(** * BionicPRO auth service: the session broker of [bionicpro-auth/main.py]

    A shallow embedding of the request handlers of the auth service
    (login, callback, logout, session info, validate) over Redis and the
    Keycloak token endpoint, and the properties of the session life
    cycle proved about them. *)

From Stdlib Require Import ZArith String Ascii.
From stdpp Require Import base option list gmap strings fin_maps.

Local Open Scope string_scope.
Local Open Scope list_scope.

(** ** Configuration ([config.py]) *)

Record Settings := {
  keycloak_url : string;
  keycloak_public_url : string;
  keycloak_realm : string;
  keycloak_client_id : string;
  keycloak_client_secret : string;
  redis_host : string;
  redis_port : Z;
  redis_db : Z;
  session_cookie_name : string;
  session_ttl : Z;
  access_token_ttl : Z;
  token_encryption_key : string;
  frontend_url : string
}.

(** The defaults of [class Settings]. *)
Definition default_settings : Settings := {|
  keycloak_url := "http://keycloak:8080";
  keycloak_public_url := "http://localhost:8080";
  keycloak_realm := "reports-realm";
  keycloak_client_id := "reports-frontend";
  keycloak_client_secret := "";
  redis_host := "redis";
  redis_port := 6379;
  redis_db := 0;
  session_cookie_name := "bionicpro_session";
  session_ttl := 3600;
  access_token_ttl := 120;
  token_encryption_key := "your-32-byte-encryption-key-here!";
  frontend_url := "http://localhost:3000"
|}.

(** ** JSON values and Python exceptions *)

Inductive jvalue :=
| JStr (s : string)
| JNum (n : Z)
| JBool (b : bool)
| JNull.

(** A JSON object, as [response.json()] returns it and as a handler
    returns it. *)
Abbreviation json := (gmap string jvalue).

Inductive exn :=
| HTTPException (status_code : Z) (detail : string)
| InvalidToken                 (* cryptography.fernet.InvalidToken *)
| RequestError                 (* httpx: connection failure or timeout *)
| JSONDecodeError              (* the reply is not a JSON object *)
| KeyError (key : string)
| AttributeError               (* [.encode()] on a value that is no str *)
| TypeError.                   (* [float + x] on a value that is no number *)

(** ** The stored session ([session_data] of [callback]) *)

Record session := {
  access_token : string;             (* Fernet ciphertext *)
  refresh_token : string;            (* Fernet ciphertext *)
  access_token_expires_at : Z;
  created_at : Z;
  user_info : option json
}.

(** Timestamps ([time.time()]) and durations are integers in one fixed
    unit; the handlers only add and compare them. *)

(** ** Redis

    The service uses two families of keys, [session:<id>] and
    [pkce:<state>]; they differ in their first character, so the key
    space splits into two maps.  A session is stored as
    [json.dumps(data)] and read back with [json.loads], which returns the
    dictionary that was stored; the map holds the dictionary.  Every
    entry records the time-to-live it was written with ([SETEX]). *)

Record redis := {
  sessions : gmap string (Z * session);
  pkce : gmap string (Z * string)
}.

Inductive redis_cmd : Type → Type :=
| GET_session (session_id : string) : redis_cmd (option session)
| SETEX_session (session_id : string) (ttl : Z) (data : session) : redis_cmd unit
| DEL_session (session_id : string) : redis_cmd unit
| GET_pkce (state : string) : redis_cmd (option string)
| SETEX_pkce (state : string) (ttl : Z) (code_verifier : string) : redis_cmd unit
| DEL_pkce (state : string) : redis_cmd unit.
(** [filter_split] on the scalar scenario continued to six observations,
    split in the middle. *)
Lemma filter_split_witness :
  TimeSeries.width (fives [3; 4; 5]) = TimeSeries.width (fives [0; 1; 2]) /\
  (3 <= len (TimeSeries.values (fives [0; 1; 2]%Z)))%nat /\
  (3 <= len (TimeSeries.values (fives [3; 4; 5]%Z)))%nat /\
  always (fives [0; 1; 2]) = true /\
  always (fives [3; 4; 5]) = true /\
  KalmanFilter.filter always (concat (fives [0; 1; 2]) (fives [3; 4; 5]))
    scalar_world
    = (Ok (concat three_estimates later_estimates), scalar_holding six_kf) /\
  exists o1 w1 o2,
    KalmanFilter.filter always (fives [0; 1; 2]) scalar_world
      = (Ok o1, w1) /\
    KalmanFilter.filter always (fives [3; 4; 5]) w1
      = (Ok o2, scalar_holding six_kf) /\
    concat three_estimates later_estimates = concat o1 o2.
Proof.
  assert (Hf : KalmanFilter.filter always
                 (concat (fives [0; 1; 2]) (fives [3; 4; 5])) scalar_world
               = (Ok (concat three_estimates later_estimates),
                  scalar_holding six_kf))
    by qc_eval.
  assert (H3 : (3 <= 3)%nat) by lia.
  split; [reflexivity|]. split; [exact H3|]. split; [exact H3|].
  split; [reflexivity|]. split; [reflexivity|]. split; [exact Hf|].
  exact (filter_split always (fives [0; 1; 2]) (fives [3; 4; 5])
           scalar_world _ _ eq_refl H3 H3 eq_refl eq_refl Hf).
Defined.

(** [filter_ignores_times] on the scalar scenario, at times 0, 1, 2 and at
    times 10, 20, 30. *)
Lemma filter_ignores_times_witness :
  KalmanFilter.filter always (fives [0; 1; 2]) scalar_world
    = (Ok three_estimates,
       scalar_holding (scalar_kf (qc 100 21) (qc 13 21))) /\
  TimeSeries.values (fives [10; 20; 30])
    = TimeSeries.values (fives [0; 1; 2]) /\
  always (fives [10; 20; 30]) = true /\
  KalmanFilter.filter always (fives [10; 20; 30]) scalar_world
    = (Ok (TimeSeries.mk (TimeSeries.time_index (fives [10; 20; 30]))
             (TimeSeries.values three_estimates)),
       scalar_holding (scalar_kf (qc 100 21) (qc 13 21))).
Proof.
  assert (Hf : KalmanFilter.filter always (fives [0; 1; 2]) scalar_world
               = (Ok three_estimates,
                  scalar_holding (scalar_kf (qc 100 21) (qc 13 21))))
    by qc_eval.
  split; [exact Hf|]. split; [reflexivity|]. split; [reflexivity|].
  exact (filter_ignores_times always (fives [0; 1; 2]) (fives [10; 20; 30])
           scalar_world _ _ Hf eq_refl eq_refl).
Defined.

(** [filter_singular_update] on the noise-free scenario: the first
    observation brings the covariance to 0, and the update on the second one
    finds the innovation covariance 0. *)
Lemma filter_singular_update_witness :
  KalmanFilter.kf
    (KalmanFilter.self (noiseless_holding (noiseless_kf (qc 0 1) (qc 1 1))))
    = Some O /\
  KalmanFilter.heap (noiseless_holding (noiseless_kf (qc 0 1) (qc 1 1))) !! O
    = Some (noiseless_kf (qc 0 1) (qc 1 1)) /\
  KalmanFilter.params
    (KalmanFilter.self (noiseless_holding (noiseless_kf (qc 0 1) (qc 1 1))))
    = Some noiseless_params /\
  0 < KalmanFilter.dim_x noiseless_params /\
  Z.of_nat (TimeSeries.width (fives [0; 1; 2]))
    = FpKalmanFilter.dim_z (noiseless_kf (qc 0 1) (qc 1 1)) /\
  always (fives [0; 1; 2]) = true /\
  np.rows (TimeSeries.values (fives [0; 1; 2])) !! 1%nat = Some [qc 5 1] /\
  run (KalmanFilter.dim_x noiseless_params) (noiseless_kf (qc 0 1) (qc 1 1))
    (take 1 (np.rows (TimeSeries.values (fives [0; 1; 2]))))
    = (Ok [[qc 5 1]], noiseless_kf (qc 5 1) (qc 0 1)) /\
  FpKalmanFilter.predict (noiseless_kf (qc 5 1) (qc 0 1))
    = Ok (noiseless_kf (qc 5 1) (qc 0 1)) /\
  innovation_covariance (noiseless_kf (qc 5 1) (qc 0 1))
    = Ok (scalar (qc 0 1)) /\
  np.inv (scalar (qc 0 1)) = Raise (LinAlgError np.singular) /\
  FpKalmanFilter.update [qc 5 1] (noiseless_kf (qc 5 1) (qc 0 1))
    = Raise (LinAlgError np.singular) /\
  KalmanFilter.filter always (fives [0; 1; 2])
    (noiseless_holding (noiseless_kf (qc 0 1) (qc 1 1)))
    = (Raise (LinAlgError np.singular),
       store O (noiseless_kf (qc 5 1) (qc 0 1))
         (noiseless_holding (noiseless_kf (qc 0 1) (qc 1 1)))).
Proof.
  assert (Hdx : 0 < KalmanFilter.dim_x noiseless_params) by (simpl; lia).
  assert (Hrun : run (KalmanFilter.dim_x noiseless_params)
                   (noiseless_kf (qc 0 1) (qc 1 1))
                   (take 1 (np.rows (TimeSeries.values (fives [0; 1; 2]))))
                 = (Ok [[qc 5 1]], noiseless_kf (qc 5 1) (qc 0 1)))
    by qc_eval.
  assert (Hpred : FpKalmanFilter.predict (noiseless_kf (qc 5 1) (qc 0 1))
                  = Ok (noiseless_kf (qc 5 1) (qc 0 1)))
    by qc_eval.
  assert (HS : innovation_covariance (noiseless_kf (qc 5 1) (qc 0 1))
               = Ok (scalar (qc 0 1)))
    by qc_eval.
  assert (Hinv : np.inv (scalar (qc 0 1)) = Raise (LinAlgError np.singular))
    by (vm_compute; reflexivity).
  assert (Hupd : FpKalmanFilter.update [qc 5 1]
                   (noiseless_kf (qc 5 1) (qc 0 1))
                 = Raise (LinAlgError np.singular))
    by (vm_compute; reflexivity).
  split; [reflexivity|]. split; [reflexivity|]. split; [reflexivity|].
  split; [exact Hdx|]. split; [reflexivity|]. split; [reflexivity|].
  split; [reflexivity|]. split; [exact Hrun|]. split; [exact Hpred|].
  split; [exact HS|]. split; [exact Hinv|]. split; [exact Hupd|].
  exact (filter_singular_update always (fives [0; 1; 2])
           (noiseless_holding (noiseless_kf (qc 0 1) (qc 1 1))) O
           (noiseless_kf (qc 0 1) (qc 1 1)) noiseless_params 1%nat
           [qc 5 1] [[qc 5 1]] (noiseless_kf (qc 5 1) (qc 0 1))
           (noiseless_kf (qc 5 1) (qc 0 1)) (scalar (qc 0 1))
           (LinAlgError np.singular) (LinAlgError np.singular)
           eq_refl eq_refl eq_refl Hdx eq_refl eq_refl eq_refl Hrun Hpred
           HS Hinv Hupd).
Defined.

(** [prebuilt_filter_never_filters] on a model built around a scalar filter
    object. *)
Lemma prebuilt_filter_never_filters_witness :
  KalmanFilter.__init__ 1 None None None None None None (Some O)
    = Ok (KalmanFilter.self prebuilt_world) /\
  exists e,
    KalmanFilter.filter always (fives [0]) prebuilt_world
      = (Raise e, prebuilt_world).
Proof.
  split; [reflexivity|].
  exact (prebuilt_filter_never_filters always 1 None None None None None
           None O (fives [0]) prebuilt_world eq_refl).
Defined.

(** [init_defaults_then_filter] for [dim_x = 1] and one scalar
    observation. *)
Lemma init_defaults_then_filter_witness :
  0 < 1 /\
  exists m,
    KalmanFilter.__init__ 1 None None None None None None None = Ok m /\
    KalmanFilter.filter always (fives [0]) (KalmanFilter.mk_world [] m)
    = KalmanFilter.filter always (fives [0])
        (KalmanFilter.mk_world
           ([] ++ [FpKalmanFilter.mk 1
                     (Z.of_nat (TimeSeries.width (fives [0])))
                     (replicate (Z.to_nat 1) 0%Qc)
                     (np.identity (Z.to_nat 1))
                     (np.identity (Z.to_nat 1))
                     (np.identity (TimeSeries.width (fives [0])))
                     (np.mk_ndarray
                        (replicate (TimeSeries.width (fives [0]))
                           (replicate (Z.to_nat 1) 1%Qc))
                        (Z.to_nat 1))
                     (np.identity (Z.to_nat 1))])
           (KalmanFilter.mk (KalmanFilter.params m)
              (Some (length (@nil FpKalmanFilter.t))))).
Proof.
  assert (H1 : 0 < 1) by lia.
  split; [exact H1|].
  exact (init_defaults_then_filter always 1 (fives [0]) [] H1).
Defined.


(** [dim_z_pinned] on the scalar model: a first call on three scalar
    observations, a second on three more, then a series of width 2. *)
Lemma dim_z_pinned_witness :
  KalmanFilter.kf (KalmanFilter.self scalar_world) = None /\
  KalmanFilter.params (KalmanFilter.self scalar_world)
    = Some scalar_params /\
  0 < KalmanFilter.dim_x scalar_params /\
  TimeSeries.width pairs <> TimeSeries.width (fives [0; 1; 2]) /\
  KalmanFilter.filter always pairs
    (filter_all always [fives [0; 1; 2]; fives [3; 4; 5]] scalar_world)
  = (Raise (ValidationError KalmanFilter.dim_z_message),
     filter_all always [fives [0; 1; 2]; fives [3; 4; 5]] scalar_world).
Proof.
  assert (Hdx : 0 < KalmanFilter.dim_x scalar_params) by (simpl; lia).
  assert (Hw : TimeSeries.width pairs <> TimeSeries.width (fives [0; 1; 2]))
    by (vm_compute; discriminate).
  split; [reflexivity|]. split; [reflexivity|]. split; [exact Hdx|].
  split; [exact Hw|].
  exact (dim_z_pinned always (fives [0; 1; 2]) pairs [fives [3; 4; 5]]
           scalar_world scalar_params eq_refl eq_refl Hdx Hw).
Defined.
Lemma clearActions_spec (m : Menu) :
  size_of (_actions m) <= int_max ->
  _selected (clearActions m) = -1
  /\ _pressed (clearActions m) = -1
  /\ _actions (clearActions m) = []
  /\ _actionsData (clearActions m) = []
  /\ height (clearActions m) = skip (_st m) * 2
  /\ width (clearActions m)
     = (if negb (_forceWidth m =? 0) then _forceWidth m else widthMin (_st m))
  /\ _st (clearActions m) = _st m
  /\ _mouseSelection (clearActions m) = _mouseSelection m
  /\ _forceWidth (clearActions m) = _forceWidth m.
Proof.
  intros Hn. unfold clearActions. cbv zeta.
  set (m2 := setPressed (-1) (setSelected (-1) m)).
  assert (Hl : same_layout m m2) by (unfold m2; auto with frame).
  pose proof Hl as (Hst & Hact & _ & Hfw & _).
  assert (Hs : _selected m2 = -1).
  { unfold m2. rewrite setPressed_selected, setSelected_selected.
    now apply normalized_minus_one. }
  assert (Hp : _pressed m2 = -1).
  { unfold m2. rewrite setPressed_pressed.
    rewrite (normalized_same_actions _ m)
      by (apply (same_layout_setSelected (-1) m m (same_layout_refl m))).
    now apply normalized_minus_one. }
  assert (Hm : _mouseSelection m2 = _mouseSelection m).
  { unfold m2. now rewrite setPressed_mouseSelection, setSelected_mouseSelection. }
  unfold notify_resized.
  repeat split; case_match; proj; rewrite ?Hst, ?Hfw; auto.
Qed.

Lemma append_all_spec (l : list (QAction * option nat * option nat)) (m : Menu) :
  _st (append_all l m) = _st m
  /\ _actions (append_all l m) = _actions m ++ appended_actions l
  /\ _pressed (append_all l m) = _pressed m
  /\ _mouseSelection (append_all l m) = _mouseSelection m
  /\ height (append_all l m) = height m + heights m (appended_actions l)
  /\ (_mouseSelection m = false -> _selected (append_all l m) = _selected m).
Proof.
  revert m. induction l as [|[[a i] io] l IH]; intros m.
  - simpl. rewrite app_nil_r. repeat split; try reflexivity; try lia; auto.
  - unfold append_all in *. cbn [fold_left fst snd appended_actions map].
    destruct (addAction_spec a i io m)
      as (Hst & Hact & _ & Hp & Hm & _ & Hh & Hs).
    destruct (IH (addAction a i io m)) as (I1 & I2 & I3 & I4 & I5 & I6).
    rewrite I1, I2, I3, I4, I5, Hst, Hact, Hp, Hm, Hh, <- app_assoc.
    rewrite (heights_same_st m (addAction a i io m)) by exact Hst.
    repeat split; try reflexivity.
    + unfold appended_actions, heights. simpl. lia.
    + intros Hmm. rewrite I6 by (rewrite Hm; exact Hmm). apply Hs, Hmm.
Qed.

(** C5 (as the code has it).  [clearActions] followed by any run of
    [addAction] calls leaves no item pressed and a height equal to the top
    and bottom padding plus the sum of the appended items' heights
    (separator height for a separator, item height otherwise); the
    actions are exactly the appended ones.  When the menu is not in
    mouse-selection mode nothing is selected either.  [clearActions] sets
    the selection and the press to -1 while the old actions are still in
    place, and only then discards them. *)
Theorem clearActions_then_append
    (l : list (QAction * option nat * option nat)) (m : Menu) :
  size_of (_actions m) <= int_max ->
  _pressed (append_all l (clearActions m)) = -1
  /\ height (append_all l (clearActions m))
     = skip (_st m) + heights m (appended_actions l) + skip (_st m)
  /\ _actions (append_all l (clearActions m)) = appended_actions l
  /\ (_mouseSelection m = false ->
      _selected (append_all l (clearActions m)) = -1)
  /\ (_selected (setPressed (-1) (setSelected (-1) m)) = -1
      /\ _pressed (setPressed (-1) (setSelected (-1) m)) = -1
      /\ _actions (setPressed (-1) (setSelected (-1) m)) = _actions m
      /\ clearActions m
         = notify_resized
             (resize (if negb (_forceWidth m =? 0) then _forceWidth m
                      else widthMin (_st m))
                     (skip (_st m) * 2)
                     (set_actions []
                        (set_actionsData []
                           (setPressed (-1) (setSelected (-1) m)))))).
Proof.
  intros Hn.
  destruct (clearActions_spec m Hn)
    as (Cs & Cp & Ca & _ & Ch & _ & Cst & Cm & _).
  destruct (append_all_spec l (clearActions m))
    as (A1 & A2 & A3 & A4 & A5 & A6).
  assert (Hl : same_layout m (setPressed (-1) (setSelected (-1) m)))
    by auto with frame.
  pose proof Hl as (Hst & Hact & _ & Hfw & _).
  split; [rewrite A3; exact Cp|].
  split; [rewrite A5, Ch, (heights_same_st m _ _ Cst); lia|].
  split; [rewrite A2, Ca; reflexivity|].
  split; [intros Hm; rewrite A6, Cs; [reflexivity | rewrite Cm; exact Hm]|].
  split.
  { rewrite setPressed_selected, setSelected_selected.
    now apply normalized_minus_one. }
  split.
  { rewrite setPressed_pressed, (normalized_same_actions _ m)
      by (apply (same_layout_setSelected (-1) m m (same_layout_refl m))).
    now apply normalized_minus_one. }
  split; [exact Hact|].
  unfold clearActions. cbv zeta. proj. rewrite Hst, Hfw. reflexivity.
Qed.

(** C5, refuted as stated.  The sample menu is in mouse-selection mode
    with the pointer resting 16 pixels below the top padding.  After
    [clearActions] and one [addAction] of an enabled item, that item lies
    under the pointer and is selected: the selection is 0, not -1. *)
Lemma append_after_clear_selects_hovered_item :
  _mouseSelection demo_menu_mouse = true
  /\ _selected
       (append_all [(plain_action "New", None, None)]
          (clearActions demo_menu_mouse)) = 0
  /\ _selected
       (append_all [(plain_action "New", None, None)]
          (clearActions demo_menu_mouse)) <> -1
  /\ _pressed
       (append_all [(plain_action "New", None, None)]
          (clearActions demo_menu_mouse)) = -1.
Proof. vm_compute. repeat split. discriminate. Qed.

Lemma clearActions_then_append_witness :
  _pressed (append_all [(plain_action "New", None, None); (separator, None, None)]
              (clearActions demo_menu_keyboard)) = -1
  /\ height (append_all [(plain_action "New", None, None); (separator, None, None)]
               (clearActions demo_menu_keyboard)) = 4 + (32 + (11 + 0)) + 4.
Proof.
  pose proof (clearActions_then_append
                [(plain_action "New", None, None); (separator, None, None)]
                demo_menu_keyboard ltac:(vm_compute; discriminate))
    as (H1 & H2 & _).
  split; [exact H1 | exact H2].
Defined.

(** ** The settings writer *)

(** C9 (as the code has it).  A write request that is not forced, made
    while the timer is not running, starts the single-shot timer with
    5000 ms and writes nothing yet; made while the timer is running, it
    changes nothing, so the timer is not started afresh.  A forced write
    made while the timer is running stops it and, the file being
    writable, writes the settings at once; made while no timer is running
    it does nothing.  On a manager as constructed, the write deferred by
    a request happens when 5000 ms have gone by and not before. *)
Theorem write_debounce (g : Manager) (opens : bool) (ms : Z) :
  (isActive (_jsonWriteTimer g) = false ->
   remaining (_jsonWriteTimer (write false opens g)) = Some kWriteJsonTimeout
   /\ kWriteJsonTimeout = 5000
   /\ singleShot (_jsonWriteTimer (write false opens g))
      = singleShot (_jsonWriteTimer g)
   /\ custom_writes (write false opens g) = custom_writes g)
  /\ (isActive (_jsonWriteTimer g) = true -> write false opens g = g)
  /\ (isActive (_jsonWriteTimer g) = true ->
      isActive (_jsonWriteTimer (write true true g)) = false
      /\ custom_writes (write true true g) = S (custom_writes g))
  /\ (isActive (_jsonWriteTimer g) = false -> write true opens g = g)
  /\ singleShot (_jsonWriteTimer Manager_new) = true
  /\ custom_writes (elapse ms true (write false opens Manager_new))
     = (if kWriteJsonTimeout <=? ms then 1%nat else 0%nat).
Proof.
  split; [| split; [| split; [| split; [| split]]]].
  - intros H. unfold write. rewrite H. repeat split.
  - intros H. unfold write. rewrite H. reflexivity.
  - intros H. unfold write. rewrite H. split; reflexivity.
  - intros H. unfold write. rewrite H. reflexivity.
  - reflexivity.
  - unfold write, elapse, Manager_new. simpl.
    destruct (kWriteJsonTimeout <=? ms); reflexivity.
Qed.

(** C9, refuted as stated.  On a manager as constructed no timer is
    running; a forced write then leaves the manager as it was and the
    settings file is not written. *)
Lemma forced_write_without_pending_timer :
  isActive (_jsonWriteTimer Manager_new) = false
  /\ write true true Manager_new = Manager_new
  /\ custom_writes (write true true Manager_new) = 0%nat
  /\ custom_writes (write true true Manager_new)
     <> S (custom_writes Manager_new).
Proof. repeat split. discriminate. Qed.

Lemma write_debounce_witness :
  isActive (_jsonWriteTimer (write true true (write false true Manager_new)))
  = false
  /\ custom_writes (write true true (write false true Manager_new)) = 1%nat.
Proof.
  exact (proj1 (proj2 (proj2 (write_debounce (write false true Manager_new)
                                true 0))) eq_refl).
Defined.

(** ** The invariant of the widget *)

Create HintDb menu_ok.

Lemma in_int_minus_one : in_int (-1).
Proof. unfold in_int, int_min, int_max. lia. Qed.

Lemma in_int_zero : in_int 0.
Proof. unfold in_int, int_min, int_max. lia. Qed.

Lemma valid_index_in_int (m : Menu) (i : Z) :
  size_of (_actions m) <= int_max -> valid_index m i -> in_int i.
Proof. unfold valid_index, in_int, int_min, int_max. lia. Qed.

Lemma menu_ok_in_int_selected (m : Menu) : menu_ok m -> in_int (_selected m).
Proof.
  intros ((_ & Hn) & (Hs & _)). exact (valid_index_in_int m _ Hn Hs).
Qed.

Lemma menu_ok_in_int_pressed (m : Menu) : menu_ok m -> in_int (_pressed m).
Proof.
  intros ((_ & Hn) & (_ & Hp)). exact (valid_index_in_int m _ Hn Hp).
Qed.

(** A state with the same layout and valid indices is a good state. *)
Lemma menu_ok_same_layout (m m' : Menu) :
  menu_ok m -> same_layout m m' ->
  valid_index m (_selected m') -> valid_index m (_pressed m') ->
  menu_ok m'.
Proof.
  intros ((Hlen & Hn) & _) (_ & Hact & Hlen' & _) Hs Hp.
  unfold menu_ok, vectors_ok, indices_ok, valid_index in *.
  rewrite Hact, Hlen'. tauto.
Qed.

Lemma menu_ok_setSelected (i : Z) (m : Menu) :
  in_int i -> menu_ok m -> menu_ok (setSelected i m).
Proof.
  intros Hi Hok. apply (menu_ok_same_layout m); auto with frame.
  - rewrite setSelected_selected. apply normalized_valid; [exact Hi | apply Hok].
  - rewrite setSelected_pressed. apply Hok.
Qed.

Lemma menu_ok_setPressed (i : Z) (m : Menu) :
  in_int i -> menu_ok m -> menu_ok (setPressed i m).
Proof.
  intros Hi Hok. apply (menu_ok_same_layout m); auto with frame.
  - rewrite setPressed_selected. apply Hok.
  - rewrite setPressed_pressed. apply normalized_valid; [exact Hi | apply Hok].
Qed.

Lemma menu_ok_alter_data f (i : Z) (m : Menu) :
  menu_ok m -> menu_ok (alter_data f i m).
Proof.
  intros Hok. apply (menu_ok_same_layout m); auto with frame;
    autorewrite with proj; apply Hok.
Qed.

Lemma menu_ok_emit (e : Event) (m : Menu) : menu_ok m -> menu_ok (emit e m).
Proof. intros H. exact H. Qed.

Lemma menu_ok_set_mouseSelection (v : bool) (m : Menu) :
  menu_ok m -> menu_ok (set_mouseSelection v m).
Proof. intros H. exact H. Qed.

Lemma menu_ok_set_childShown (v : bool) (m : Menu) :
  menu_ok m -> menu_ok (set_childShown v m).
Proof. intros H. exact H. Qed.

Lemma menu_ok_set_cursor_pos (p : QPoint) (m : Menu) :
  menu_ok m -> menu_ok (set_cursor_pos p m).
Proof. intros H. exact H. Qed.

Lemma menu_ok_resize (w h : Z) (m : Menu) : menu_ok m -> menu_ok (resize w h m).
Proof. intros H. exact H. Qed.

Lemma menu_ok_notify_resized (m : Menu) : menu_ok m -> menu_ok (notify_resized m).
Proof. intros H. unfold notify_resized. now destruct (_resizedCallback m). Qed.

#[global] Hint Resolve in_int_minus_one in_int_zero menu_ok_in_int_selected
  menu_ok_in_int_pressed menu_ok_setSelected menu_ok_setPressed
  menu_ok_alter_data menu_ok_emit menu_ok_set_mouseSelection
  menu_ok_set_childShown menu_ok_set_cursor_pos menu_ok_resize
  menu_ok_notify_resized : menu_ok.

— AIM OF THE TASK —
Establish how many lines of the data above contain "Hinv". State that number and no more.

— ANSWER SECTION —
3